Engelmann spruce is a typical tree of the North American Rocky Mountains. It grows between 450-3700m asl (above sea level) and forms the tree-line with, among others, white fir (Abies lasiocarpa). Lower down the mountains it forms large single species forests. Typically, it grows in moist soil of normal fertility. This spruce can become a large tree with a dense conical or narrow spire-like crown.
At Mustila there are several excellent specimens mixed with indigenous species on the slope between Etelärinne (Southern Slope) and Terassi (Terrace); these trees are of the bluish-green southern Rockies form. In the western parts of the Arboretum, in the spruce collection, there is a small plantation of young Engelmann spruce of Kamloops, British Columbian origin. In the same area there is a small stand of an intermediate form between white spruce (Picea glauca) and Engelmann spruce, from seed collected at Kirkup Creek, British Columbia.

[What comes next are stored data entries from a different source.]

(** *** Mappings laid out in a store *)

Lemma alloc_weights_exact (w : weights) : forall s,
  alloc_weights w s
  = (Ok (zip (w.*1) (seq (length (tensors s)) (length w))),
     Heap (tensors s ++ w.*2) (dicts s)).
Proof.
  induction w as [|[key t] w IH]; intros s.
  - simpl. unfold ret. now rewrite app_nil_r, heap_eta.
  - simpl. unfold bind at 1, alloc_tensor.
    rewrite (bind_step _ _ _ _ _ (IH _)).
    unfold ret. simpl. rewrite length_app, <- app_assoc. simpl.
    now rewrite Nat.add_1_r.
Qed.

(** The state_dict object at [d] holds the mapping [w], one tensor object
    per name. *)
Definition represents (h : heap) (d : nat) (w : weights) : Prop :=
  exists sd,
    dicts h !! d = Some sd /\ sd.*1 = w.*1 /\ NoDup (sd.*2)
    /\ Forall2 (fun a t => tensors h !! a = Some t) (sd.*2) (w.*2).

Lemma represents_extends h h' d w :
  heap_extends h h' -> represents h d w -> represents h' d w.
Proof.
  intros [Ht Hd] (sd & Hsd & Hfst & Hnd & Hall).
  exists sd. split; [now apply Hd | ]. split; [done | ]. split; [done | ].
  eapply Forall2_impl; [exact Hall | ]. intros a t Ha. now apply Ht.
Qed.

Lemma alloc_state_dict_represents w s :
  exists s',
    alloc_state_dict w s = (Ok (length (dicts s)), s')
    /\ heap_extends s s' /\ represents s' (length (dicts s)) w.
Proof.
  eexists. split.
  { unfold alloc_state_dict.
    rewrite (bind_step _ _ _ _ _ (alloc_weights_exact w s)). reflexivity. }
  split.
  { split; intros; simpl; now apply lookup_app_l_Some. }
  eexists. simpl. split; [now apply list_lookup_middle | ].
  split; [apply fst_zip; now rewrite length_fmap, length_seq | ].
  rewrite snd_zip by now rewrite length_fmap, length_seq.
  split; [apply NoDup_seq | ].
  apply Forall2_same_length_lookup_2; [now rewrite length_seq, length_fmap | ].
  intros i a t Ha Ht. apply lookup_seq in Ha as [-> Hi].
  rewrite lookup_app_r by lia.
  now replace (length (tensors s) + i - length (tensors s)) with i by lia.
Qed.

Lemma alloc_models_represents (ws : list weights) : forall s,
  exists ms s',
    alloc_models ws s = (Ok ms, s')
    /\ heap_extends s s' /\ Forall2 (represents s') ms ws.
Proof.
  induction ws as [|w ws IH]; intros s.
  - exists [], s. split; [done | ]. split; [apply heap_extends_refl | constructor].
  - destruct (alloc_state_dict_represents w s) as (s1 & Hrun1 & Hext1 & Hrep1).
    destruct (IH s1) as (ms & s' & Hrun & Hext & Hreps).
    exists (length (dicts s) :: ms), s'. split.
    { simpl. rewrite (bind_step _ _ _ _ _ Hrun1), (bind_step _ _ _ _ _ Hrun).
      done. }
    split; [eapply heap_extends_trans; eauto | ].
    constructor; [ | done]. eapply represents_extends; eauto.
Qed.

Lemma assoc_Forall2 {V V'} (R : V -> V' -> Prop) (key : string) :
  forall (sd : list (string * V)) (w : list (string * V')),
    sd.*1 = w.*1 -> Forall2 R (sd.*2) (w.*2) ->
    forall a, assoc key sd = Some a -> exists t, assoc key w = Some t /\ R a t.
Proof.
  induction sd as [|[k a'] sd IH]; intros [|[k' t'] w] Hfst Hall a Ha;
    try done.
  simpl in *. injection Hfst as <- Hfst.
  apply Forall2_cons in Hall as [Hhd Hall].
  destruct (decide (key = k)) as [_ | _].
  - injection Ha as <-. eauto.
  - eauto.
Qed.

Lemma represents_read h d w key t :
  represents h d w -> assoc key w = Some t -> read_param h d key = Some t.
Proof.
  intros (sd & Hsd & Hfst & _ & Hall) Hw.
  destruct (assoc_Forall2 (fun t a => tensors h !! a = Some t) key w sd
              (eq_sym Hfst) (proj2 (Forall2_flip _ _ _) Hall) t Hw) as (a & Ha & Hat).
  unfold read_param. rewrite Hsd. simpl. rewrite Ha. done.
Qed.

Lemma read_represents h d w key t :
  represents h d w -> read_param h d key = Some t -> assoc key w = Some t.
Proof.
  intros (sd & Hsd & Hfst & _ & Hall). unfold read_param. rewrite Hsd. simpl.
  destruct (assoc key sd) as [a|] eqn:Ha; [ | done]. simpl. intros Hat.
  destruct (assoc_Forall2 _ key sd w Hfst Hall a Ha) as (t' & Ht' & Hat').
  congruence.
Qed.

(** *** The aggregator on mappings by value *)

(** The tensors [others] bound to [key] in the mappings [rest], all of the
    shape of [t0]. *)
Definition bound_in (rest : list weights) (key : string) (t0 : tensor)
    (others : list tensor) : Prop :=
  Forall2 (fun w t => assoc key w = Some t
                      /\ t_shape t = t_shape t0 /\ tensor_wf t) rest others.

(** Entry [q] of the result is the average for entry [p] of the first
    mapping. *)
Definition averaged_entry (rest : list weights) (p q : string * tensor) : Prop :=
  q.1 = p.1
  /\ exists others, bound_in rest p.1 p.2 others /\ q.2 = averaged p.2 others.

Lemma read_back (h : heap) (Q : string * tensor -> string * tensor -> Prop)
    (w0 : weights) (sd : state_dict) :
  Forall2 (fun p x => exists t, tensors h !! x.2 = Some t /\ Q p (x.1, t)) w0 sd ->
  exists r,
    mapM (fun '(key, a) => t ← tensors h !! a; Some (key, t)) sd = Some r
    /\ Forall2 Q w0 r.
Proof.
  induction 1 as [|p [key a] w0 sd (t & Ht & HQ) _ (r & Hr & Hall)].
  - exists []. split; [done | constructor].
  - exists ((key, t) :: r). split; [ | now constructor].
    simpl in *. rewrite Ht. simpl. now rewrite Hr.
Qed.

Lemma average_weights_value_exact (w0 : weights) (rest : list weights) :
  NoDup (w0.*1) ->
  Forall (fun p => tensor_wf p.2) w0 ->
  Forall (fun w => forall key t0, assoc key w0 = Some t0 ->
            exists t, assoc key w = Some t
                      /\ t_shape t = t_shape t0 /\ tensor_wf t) rest ->
  exists r,
    average_weights_value (w0 :: rest) = Ok r
    /\ Forall2 (averaged_entry rest) w0 r.
Proof.
  intros Hnd Hwf0 Hcompat.
  destruct (alloc_models_represents (w0 :: rest) (Heap [] []))
    as (ms & h & Hrun & _ & Hreps).
  apply Forall2_cons_inv_r in Hreps as (m0 & mrest & Hrep0 & Hreps & ->).
  pose proof Hrep0 as (sd0 & Hsd0 & Hfst0 & Hnd0 & Hall0).
  assert (Hlen0 : length sd0 = length w0).
  { apply (f_equal length) in Hfst0. now rewrite !length_fmap in Hfst0. }
  (* an entry of the first mapping, in the store *)
  assert (Hentry : forall idx key a0, sd0 !! idx = Some (key, a0) ->
            exists t0, w0 !! idx = Some (key, t0) /\ tensors h !! a0 = Some t0).
  { intros idx key a0 Hidx.
    destruct (lookup_lt_is_Some_2 w0 idx) as [[k t0] Hw0].
    { rewrite <- Hlen0. now apply lookup_lt_Some in Hidx. }
    exists t0.
    assert (k = key) as ->.
    { apply (f_equal (fun l => l !! idx)) in Hfst0.
      rewrite !list_lookup_fmap, Hidx, Hw0 in Hfst0. simpl in Hfst0.
      congruence. }
    split; [done | ].
    apply (Forall2_lookup_lr _ _ _ idx a0 t0 Hall0).
    - now rewrite list_lookup_fmap, Hidx.
    - now rewrite list_lookup_fmap, Hw0. }
  assert (Hparams : forall idx, idx < length sd0 ->
            exists key t0 others, params h mrest sd0 idx key t0 others).
  { intros idx Hidx.
    destruct (lookup_lt_is_Some_2 sd0 idx Hidx) as [[key a0] Hsd].
    destruct (Hentry idx key a0 Hsd) as (t0 & Hw0 & Ht0).
    assert (exists others, bound_in rest key t0 others) as [others Hothers].
    { apply Forall2_exists. eapply Forall_impl; [exact Hcompat | ].
      intros w Hw. apply Hw. eapply assoc_lookup; eauto. }
    exists key, t0, others, a0. split; [done | ]. split; [done | ].
    split.
    { rewrite Forall_lookup in Hwf0. apply (Hwf0 idx (key, t0) Hw0). }
    eapply Forall2_trans; [ | exact Hreps | exact Hothers].
    intros m w t Hrep (Hw & Hsh & Hwf). split; [ | done].
    eapply represents_read; eauto. }
  destruct (average_weights_exact h m0 mrest sd0 Hsd0
              ltac:(now rewrite Hfst0) Hnd0 Hparams)
    as (s' & Havg & Hlen & Hbt & Hbd & sd & Hsd & Hfst & Hdone & _).
  assert (Hall : Forall2 (fun p x => exists t, tensors s' !! x.2 = Some t
                            /\ averaged_entry rest p (x.1, t)) w0 sd).
  { apply Forall2_same_length_lookup_2.
    { apply (f_equal length) in Hfst. rewrite !length_fmap in Hfst. lia. }
    intros idx [k t] [k' a] Hw0 Hx.
    assert (Hidx : idx < length sd0).
    { rewrite Hlen0. now apply lookup_lt_Some in Hw0. }
    destruct (Hdone idx Hidx) as (key & t0 & others & Hp & Hsdx & Htx).
    destruct Hp as (a0 & Hsd0x & Ht0 & _ & Hothers).
    destruct (Hentry idx key a0 Hsd0x) as (t0' & Hw0' & Ht0').
    rewrite Hx in Hsdx. rewrite Hw0 in Hw0'. simplify_eq. simpl.
    eexists. split; [exact Htx | ]. split; [done | ].
    exists others. split; [ | done]. simpl.
    eapply Forall2_trans; [ | exact (proj2 (Forall2_flip _ _ _) Hreps)
                            | exact Hothers].
    intros w m t' Hrep (Hread & Hsh & Hwf). split; [ | done].
    eapply read_represents; eauto. }
  destruct (read_back s' _ w0 sd Hall) as (r & Hr & Hfinal).
  exists r. split; [ | done].
  unfold average_weights_value.
  rewrite (bind_step _ _ _ _ _ Hrun), Havg.
  unfold read_state_dict. rewrite Hsd. simpl. now rewrite Hr.
Qed.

The best British Columbian provenances also thrive in small stands. As many American spruces, they have grown vigorously but their life span has been significantly shorter than in their natural range, and the trees have been susceptible to bark beetle attacks when aged.
The blue-grey southern form of Engelmann spruce, which demands an open space, is best suited to landscaping use. In the open it is relatively long-lived and the branches remain dense to maturity.